Your School. Your Paper. Since 1936.

The Suffolk Journal

Your School. Your Paper. Since 1936.

The Suffolk Journal

Suffolk’s neighbor Garden of Peace a memorial to victims of violence

“You alright?” a young woman asked a small, older woman by her side.

“Yeah, I guess so,” the older woman exhaled, sighing and squeezing the younger woman’s hand. Both stared at a name carved into stone at the Garden of Peace, a solemn memorial to Boston’s victims of violence, nestled between the structural skeleton that is 20 Somerset, Suffolk’s academic building that will be ready for use in the fall of 2015, and surrounding high-rise office towers.

Their moment mirrored many others that evening, as people congregated in the Garden last Thursday to remember loved ones and friends, both mourning their loss and celebrating their lives. At the start, it was hard to gauge whether the event was more mournful than celebratory. Like the temperature that evening — not too hot or too cold — the event’s atmosphere was an appropriate, comfortable balance between the two.
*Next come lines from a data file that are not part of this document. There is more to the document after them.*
(** * GopherAI: the RAG glue package and the user DAO

    A shallow embedding of the two Go source files of the repository:

    - package [rag]  (indexing pipeline, retrieval pipeline, prompt builder),
    - package [user] (the DAO functions [IsExistUser] and [Register]).

    Conventions of the embedding.

    - A Go [string] is a sequence of bytes: Rocq's [string] (one [ascii] per
      byte, UTF-8 text written as it is in the source).
    - A Go result [(T, error)] is a pair [T * option error]; a [nil] error is
      [None].  A pointer that the code compares with [nil] is an [option]; a
      pointer that the code dereferences without a test is modelled by the
      value it points to.
    - A Go [map[string]T] is a [gmap string T]; a [nil] map and an empty map
      read the same and both are [∅].
    - [context.Context] arguments carry nothing that the code reads and are
      left out.
    - Calls that leave the package (file system, configuration, embedding
      provider, Redis, MySQL) are operations of a type class over an abstract
      world.  Every such call is threaded through a small state monad that
      also records, in order, which call was made with which arguments and
      what it answered. *)

From Stdlib Require Import ZArith String Ascii DecimalString.
From stdpp Require Import base option strings list gmap fin_maps.

Open Scope string_scope.

(** ** Effects: a state monad with a call trace *)

Module eff.
Section Monad.
Context {W E : Type}.

Record state := State { world : W; trace : list E }.

Definition M (A : Type) : Type := state -> A * state.

Definition ret {A} (a : A) : M A := fun s => (a, s).

Definition bind {A B} (m : M A) (k : A -> M B) : M B :=
  fun s => let (a, s') := m s in k a s'.

(** Read something from the world without changing it (a global variable,
    the process environment, the loaded configuration). *)
Definition ask {A} (f : W -> A) : M A := fun s => (f (world s), s).

(** Perform an outside call [op] and append the event [ev r] built from
    its answer [r] to the trace. *)
Definition call {R} (op : W -> R * W) (ev : R -> E) : M R :=
  fun s =>
    let (r, w') := op (world s) in
    (r, State w' (trace s ++ [ev r])).

Definition run {A} (m : M A) (w : W) : A * state := m (State w []).
End Monad.

Arguments state : clear implicits.
Arguments M : clear implicits.

#[export] Instance M_ret {W E} : MRet (M W E) := @ret W E.
#[export] Instance M_bind {W E} : MBind (M W E) := fun _ _ k m => bind m k.
End eff.
Export eff.

(** ** Go values shared by both packages *)

(** The [error] interface.  [ErrRecordNotFound] is the sentinel
    [gorm.ErrRecordNotFound]; [errorString] is any error made from a message
    ([errors.New], [fmt.Errorf] without [%w], an error of a client library);
    [wrapError] is what [fmt.Errorf] builds for a format with [%w]. *)
Inductive error : Type :=
| ErrRecordNotFound
| errorString (msg : string)
| wrapError (msg : string) (err : error).

#[export] Instance error_eq_dec : EqDecision error.
Proof. solve_decision. Defined.

(** [err.Error()]. *)
Definition Error (e : error) : string :=
  match e with
  | ErrRecordNotFound => "record not found"
  | errorString msg => msg
  | wrapError msg _ => msg
  end.

(** [errors.Unwrap]. *)
Definition Unwrap (e : error) : option error :=
  match e with
  | wrapError _ err => Some err
  | _ => None
  end.

(** [errors.Is err target]: [target] occurs in the chain of [err]. *)
Fixpoint errors_Is (e target : error) : bool :=
  bool_decide (e = target) ||
  match e with
  | wrapError _ err => errors_Is err target
  | _ => false
  end.

(** [fmt.Errorf(prefix + "%w", err)]. *)
Definition Errorf_w (prefix : string) (err : error) : error :=
  wrapError (prefix ++ Error err) err.

(** [fmt.Errorf(prefix + "%s", s)]: no wrapped error. *)
Definition Errorf_s (prefix s : string) : error := errorString (prefix ++ s).

(** The verb [%d] of package [fmt] on an [int]. *)
Definition fmt_d (z : Z) : string := NilZero.string_of_int (Z.to_int z).

(** The line feed of the source text. *)
Definition LF : string := String "010"%char EmptyString.

(** A value of interface type [any]: its dynamic type and value.  [AnyNil]
    is the [nil] interface. *)
Inductive any : Type :=
| AnyNil
| AnyString (s : string)
| AnyInt (z : Z)
| AnyBool (b : bool).

(** The type assertion [v.(string)] in its two-result form, applied to the
    result of a map read ([None] when the key is absent, for which Go yields
    the [nil] interface). *)
Definition assert_string (v : option any) : string * bool :=
  match v with
  | Some (AnyString s) => (s, true)
  | _ => ("", false)
  end.

(** Package [schema] of eino. *)
Module schema.
Record Document := {
  ID : string;
  Content : string;
  MetaData : gmap string any
}.
End schema.

(** Package [redis] of go-redis: a search hit. *)
Module redisCli.
Record Document := {
  ID : string;
  Fields : gmap string string
}.
End redisCli.

(** Package [redisIndexer] of eino-ext.  A field left out of a struct
    literal has Go's zero value: [EmbedKey] is then the empty string, which
    the indexer reads as "store the value as it is, no embedding". *)
Module redisIndexer.
Record FieldValue := {
  Value : string;
  EmbedKey : string
}.

Record Hashes := {
  Key : string;
  Field2Value : gmap string FieldValue
}.

Record IndexerConfig {RedisClient Embedder : Type} := {
  Client : RedisClient;
  KeyPrefix : string;
  BatchSize : Z;
  DocumentToHashes : schema.Document -> Hashes * option error;
  Embedding : Embedder
}.
Arguments IndexerConfig : clear implicits.
End redisIndexer.

(** Package [redisRetriever] of eino-ext. *)
Module redisRetriever.
Record RetrieverConfig {RedisClient Embedder : Type} := {
  Client : RedisClient;
  Index : string;
  Dialect : Z;
  ReturnFields : list string;
  TopK : Z;
  VectorField : string;
  DocumentConverter : redisCli.Document -> schema.Document * option error;
  Embedding : Embedder
}.
Arguments RetrieverConfig : clear implicits.
End redisRetriever.

(** Package [embeddingArk] of eino-ext. *)
Module embeddingArk.
Record EmbeddingConfig := {
  BaseURL : string;
  APIKey : string;
  Model : string
}.
End embeddingArk.

(** Package [config]: the part of the loaded configuration that [rag] reads. *)
Module config.
Record RagModelConfig := {
  RagDimension : Z;
  RagBaseUrl : string;
  RagEmbeddingModel : string
}.

Record Config := {
  RagModelConfig_ : RagModelConfig
}.
End config.

(** Package [os]: a directory entry as [os.ReadDir] lists it. *)
Module os.
Record DirEntry := {
  Name : string;
  IsDir : bool
}.
End os.

(** ** Package [rag] *)

Module rag.

(** Everything [rag] calls outside itself.  [World] is the state of the
    outside: files, environment, configuration, Redis, the embedding
    provider.  [Embedder], [Indexer], [Retriever] and [RedisClient] are the
    handles of the client libraries; the package only passes them on. *)
Class External := {
  World : Type;
  Embedder : Type;
  Indexer : Type;
  Retriever : Type;
  RedisClient : Type;
  os_Getenv : string -> World -> string;
  os_ReadFile : string -> World -> (string * option error) * World;
  os_ReadDir : string -> World -> (list os.DirEntry * option error) * World;
  config_GetConfig : World -> config.Config;
  embeddingArk_NewEmbedder :
    embeddingArk.EmbeddingConfig -> World -> (Embedder * option error) * World;
  redisPkg_Rdb : World -> RedisClient;
  redisPkg_InitRedisIndex : string -> Z -> World -> option error * World;
  redisPkg_DeleteRedisIndex : string -> World -> option error * World;
  redis_GenerateIndexNamePrefix : string -> string;
  redis_GenerateIndexName : string -> string;
  redisIndexer_NewIndexer :
    redisIndexer.IndexerConfig RedisClient Embedder ->
    World -> (Indexer * option error) * World;
  Indexer_Store :
    Indexer -> list schema.Document -> World ->
    (list string * option error) * World;
  redisRetriever_NewRetriever :
    redisRetriever.RetrieverConfig RedisClient Embedder ->
    World -> (Retriever * option error) * World;
  Retriever_Retrieve :
    Retriever -> string -> World ->
    (list schema.Document * option error) * World
}.

Section Package.
Context `{External}.

(** One outside call, with its arguments and its answer. *)
Inductive event : Type :=
| EvNewEmbedder (cfg : embeddingArk.EmbeddingConfig)
    (out : Embedder * option error)
| EvInitRedisIndex (filename : string) (dimension : Z) (out : option error)
| EvNewIndexer (cfg : redisIndexer.IndexerConfig RedisClient Embedder)
    (out : Indexer * option error)
| EvReadFile (path : string) (out : string * option error)
| EvStore (idx : Indexer) (docs : list schema.Document)
    (out : list string * option error)
| EvDeleteRedisIndex (filename : string) (out : option error)
| EvReadDir (dir : string) (out : list os.DirEntry * option error)
| EvNewRetriever (cfg : redisRetriever.RetrieverConfig RedisClient Embedder)
    (out : Retriever * option error)
| EvRetrieve (rtr : Retriever) (query : string)
    (out : list schema.Document * option error).

Record RAGIndexer := {
  embedding : Embedder;
  indexer : Indexer
}.

Record RAGQuery := {
  q_embedding : Embedder;
  retriever : Retriever
}.

(** The closure assigned to [DocumentToHashes] in [NewRAGIndexer]; it
    captures [filename]. *)
Definition DocumentToHashes (filename : string) (doc : schema.Document)
  : redisIndexer.Hashes * option error :=
  let source := "" in
  let source :=
    match assert_string (schema.MetaData doc !! "source") with
    | (s, true) => s
    | (_, false) => source
    end in
  ({| redisIndexer.Key := filename ++ ":" ++ schema.ID doc;
      redisIndexer.Field2Value :=
        <["content" := {| redisIndexer.Value := schema.Content doc;
                          redisIndexer.EmbedKey := "vector" |}]>
        (<["metadata" := {| redisIndexer.Value := source;
                            redisIndexer.EmbedKey := "" |}]> ∅) |},
   None).

Definition NewRAGIndexer (filename embeddingModel : string)
  : M World event (option RAGIndexer * option error) :=
  apiKey ← ask (os_Getenv "OPENAI_API_KEY");
  dimension ← ask (fun w =>
    config.RagDimension (config.RagModelConfig_ (config_GetConfig w)));
  baseURL ← ask (fun w =>
    config.RagBaseUrl (config.RagModelConfig_ (config_GetConfig w)));
  let embedConfig :=
    {| embeddingArk.BaseURL := baseURL;
       embeddingArk.APIKey := apiKey;
       embeddingArk.Model := embeddingModel |} in
  '(embedder, err) ← call (embeddingArk_NewEmbedder embedConfig)
                          (EvNewEmbedder embedConfig);
  match err with
  | Some err => mret (None, Some (Errorf_w "failed to create embedder: " err))
  | None =>
    err ← call (redisPkg_InitRedisIndex filename dimension)
               (EvInitRedisIndex filename dimension);
    match err with
    | Some err =>
      mret (None, Some (Errorf_w "failed to init redis index: " err))
    | None =>
      rdb ← ask redisPkg_Rdb;
      let indexerConfig :=
        {| redisIndexer.Client := rdb;
           redisIndexer.KeyPrefix := redis_GenerateIndexNamePrefix filename;
           redisIndexer.BatchSize := 10;
           redisIndexer.DocumentToHashes := DocumentToHashes filename;
           redisIndexer.Embedding := embedder |} in
      '(idx, err) ← call (redisIndexer_NewIndexer indexerConfig)
                         (EvNewIndexer indexerConfig);
      match err with
      | Some err =>
        mret (None, Some (Errorf_w "failed to create indexer: " err))
      | None =>
        mret (Some {| embedding := embedder; indexer := idx |}, None)
      end
    end
  end.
“You’ll never see this mix of people anywhere else,” said Jude Vajda, whose sister Bernadette is one of the Garden’s founders. Vajda said their father was murdered 15 years ago. “Violence and homicide don’t discriminate.”

(Photo by Sam Humphrey)

Mourners were joined by Boston police officers and detectives, those in charge of keeping the city safe and investigating crimes. Boston Police Commissioner and Suffolk alumnus William Evans entered the crowd alone in a blue civilian suit. He quietly surveyed the mourners, and made his way over to an acquaintance off to the sidelines before taking a seat next to Attorney General and gubernatorial candidate,Martha Coakley.

Chair of the Garden’s Board of Directors Leah Green stood at a podium on a patch of grass surrounded by an imposing black marble wall. The audience faced her. Last year, there were 862 victims’ names in the Garden.

“This year, the number is 901,” Green said. A woman shook her head in dismay. Like many in the crowd, she could not contain her astonishment.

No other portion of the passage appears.